There’s no easy solution, but …
There’s no easy solution to burnout, but some of the questions on the Maslach survey offer hints about how we might try to inoculate ourselves against burnout. The questions in the survey instrument circle around a few ideas that really feel meaningful:
- Do you have a relaxed atmosphere with your students;
- Do you think the the work you do is worthwhile; and
- Are you working too hard.
These things have nothing to do with the content we teach and everything to do with the culture we create. I think these three ideas hold the key to keeping burnout at bay.
Teaching is personal
I remind myself about those three positives ideas all the time. Is class relaxed enough that we can chat now and then as we work? Are the kids better off at lunch because we spent an hour together this morning? And am I still doing things I enjoy outside of school? Asking the questions lets me evaluate how I’m doing and keep me thinking positively about this career I almost always love. I recommend them to you as well (or at least your own personal variations).

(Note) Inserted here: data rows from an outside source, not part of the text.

Lemma agrees_bind {E A B} (m : M (SafeStorage s0) E A) m' (k : A -> M (SafeStorage s0) E B) k' :
  agrees m m' -> (forall a, agrees (k a) (k' a)) -> agrees (m ≫= k) (m' ≫= k').
Proof.
  intros Hm Hk self. specialize (Hm self). unfold mbind, M_bind. destruct (m self) as [o self']. cbn in Hm. rewrite <- Hm.
  destruct o as [a|e|p|]; [apply Hk|done..].
Qed.
Lemma agrees_ret {E A} (a : A) : agrees (E := E) (mret a) (mret a).
Proof. done. Qed.
Lemma agrees_call (f : SafeStorage s0 -> Z * SafeStorage s0) f' : (forall self, ((f self).1, safe_host (f self).2) = f' (safe_host self)) ->
  agrees (host_call f) (host_call f').
Proof. intros H self. specialize (H self). unfold host_call. rewrite <- H. by destruct (f self). Qed.
Lemma agrees_query (f : SafeStorage s0 -> Z) f' : (forall self, f self = f' (safe_host self)) -> agrees (host_query f) (host_query f').
Proof. intros H self. unfold host_query. cbn. by rewrite H. Qed.

Context (p k : bytes) (Hk : safe_key p = Some k).
Lemma has_key (self : SafeStorage s0) : core_store_has p self = core_store_has k (safe_host self).
Proof. cbn. unfold with_key. by rewrite Hk. Qed.
Lemma read_key off max (self : SafeStorage s0) : core_store_read p off max self = core_store_read k off max (safe_host self).
Proof. cbn. unfold with_key. by rewrite Hk. Qed.
Lemma write_key off bs : agrees (host_call (core_store_write p off bs)) (host_call (core_store_write k off bs)).
Proof. apply agrees_call. intros self. cbn. unfold safe_write, with_key. rewrite Hk. by destruct (core_store_write k off bs (safe_host self)). Qed.
Lemma delete_key : agrees (host_call (core_store_delete p)) (host_call (core_store_delete k)).
Proof. apply agrees_call. intros self. cbn. unfold safe_delete, with_key. rewrite Hk. by destruct (core_store_delete k (safe_host self)). Qed.
Lemma delete_value_key : agrees (store_delete_value p) (store_delete_value k).
Proof. apply agrees_call. intros self. cbn. unfold safe_delete_value, with_key. rewrite Hk. by destruct (core_store_delete_value k (safe_host self)). Qed.

Lemma has_agrees : agrees (store_has p) (store_has k).
Proof. intros self. unfold store_has. cbn [fst snd]. by rewrite has_key. Qed.
Lemma check_exists_agrees : agrees (check_path_exists p) (check_path_exists k).
Proof.
  intros self. unfold check_path_exists. pose proof (has_agrees self) as H. destruct (store_has p self) as [o self']. cbn in H. rewrite <- H.
  by destruct o as [[]| | |].
Qed.
Lemma check_value_agrees : agrees (check_path_has_value p) (check_path_has_value k).
Proof.
  intros self. unfold check_path_has_value. pose proof (has_agrees self) as H. destruct (store_has p self) as [o self']. cbn in H. rewrite <- H.
  by destruct o as [[[]|]| | |].
Qed.
Lemma read_slice_agrees off buffer : agrees (KernelHost.store_read_slice p off buffer) (KernelHost.store_read_slice k off buffer).
Proof. intros self. unfold KernelHost.store_read_slice. rewrite read_key. by destruct (core_store_read k off (length buffer) (safe_host self)). Qed.
Lemma read_chunk_agrees off max : agrees (read_chunk p off max) (read_chunk k off max).
Proof. intros self. unfold read_chunk. rewrite read_key. by destruct (core_store_read k off max (safe_host self)). Qed.
Lemma read_chunks_agree fuel len : forall buffer, agrees (KernelHost.read_chunks fuel p len buffer) (KernelHost.read_chunks fuel k len buffer).
Proof.
  induction fuel as [|fuel IH]; intros buffer; cbn [KernelHost.read_chunks]; destruct (_ <? _); try done.
  apply agrees_bind; [apply read_chunk_agrees|]. intros chunk. apply IH.
Qed.
Lemma write_chunks_agree fuel : forall src off, agrees (write_chunks fuel p src off) (write_chunks fuel k src off).
Proof.
  induction fuel as [|fuel IH]; intros src off; cbn [write_chunks]; destruct (_ <? _); try done; try (destruct src; [done|apply write_key]).
  apply agrees_bind; [apply write_key|]. intros _. apply IH.
Qed.
Lemma value_size_agrees : agrees (store_value_size p) (store_value_size k).
Proof. apply agrees_bind; [apply check_exists_agrees|]. intros _. apply agrees_query. intros self. cbn. unfold with_key. by rewrite Hk. Qed.
Lemma write_agrees src off : agrees (store_write p src off) (store_write k src off).
Proof. unfold store_write. destruct (_ <=? _); [apply write_key|apply write_chunks_agree]. Qed.
End agreement.
Lemma observe_sessions m cs ps :
  o_sessions (observe now m cs ps) = fold_left (observeAt now) (observedEntries now cs ps) m.
Proof.
  unfold observe, observedEntries. rewrite fold_left_app.
  set (st0 := mkObserved m [] ∅ []). change m with (o_sessions st0). clearbody st0.
  assert (Hc : forall st, o_sessions (fold_left (observeController now) cs st) =
    fold_left (observeAt now)
      (map (fun c => (controllerKey (c_callsign c),
                      newControllerSession now (controllerKey (c_callsign c)) c)) cs)
      (o_sessions st)).
  { induction cs as [|c r IH]; intros st; simpl; [reflexivity|].
    rewrite IH. now rewrite observeController_sessions. }
  rewrite <- Hc. generalize (fold_left (observeController now) cs st0). clear.
  induction ps as [|p r IH]; intros st; simpl; [reflexivity|].
  rewrite IH. now rewrite observePilot_sessions.
Qed.

Lemma observe_seenIds m cs ps id :
  id ∈ o_seenIds (observe now m cs ps) <-> In id (observedKeys cs ps).
Proof.
  unfold observe, observedKeys.
  assert (Hc : forall st, id ∈ o_seenIds (fold_left (observeController now) cs st) <->
    In id (map (fun c => controllerKey (c_callsign c)) cs) \/ id ∈ o_seenIds st).
  { induction cs as [|c r IH]; intros st; simpl; [tauto|].
    rewrite IH. unfold observeController.
    destruct (getSession _ _); simpl; rewrite elem_of_union, elem_of_singleton;
      intuition congruence. }
  assert (Hp : forall st, id ∈ o_seenIds (fold_left (observePilot now) ps st) <->
    In id (map (fun p => pilotKey (p_callsign p)) ps) \/ id ∈ o_seenIds st).
  { induction ps as [|p r IH]; intros st; simpl; [tauto|].
    rewrite IH. unfold observePilot.
    destruct (getSession _ _); simpl; rewrite elem_of_union, elem_of_singleton;
      intuition congruence. }
  rewrite Hp, Hc, in_app_iff. simpl. rewrite elem_of_empty. tauto.
Qed.

Lemma withLastSeen_idem s : withLastSeen now (withLastSeen now s) = withLastSeen now s.
Proof. reflexivity. Qed.

(** A session that was open before the loops is still there afterwards,
    with [lastSeen] refreshed when its key was sighted and as it was
    otherwise. *)
Lemma observeAll_open kf : forall m id s,
  getSession id m = Some s ->
  getSession id (fold_left (observeAt now) kf m) =
  Some (if seenIn id (map fst kf) then withLastSeen now s else s).
Proof.
  induction kf as [|a r IH]; intros m id s H; simpl; [assumption|].
  unfold observeAt at 2. destruct (getSession (fst a) m) eqn:Ea.
  - destruct (String.eqb id (fst a)) eqn:E; simpl.
    + apply String.eqb_eq in E. subst id.
      rewrite (IH _ (fst a) (withLastSeen now s)).
      * now destruct (seenIn (fst a) (map fst r)).
      * rewrite getSession_touch, String.eqb_refl, H. reflexivity.
    + apply IH. rewrite getSession_touch. rewrite String.eqb_sym in E. now rewrite E.
  - assert (E : String.eqb id (fst a) = false).
    { apply String.eqb_neq. intros ->. congruence. }
    rewrite E. simpl. apply IH. unfold addSession. now rewrite getSession_app, H.
Qed.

Some of the other questions on the survey instrument have a more negative feel. How often do you feel used up, emotionally drained, stressed out, and insensitive. These aren’t as fun to think about, but we have to ask ourselves these questions as well. Think of them as trip-wires – ways to check in with yourself and make sure that we stay out of the World Health Organization’s definitional sight lines. We may never take Maslov’s survey, but a good self-check can help us decide what’s next. Is it burnout? Or will tomorrow be better? The care we take today helps make sure more of the tomorrows go our way. And if it’s burnout, so be it. That’s worth planning around too.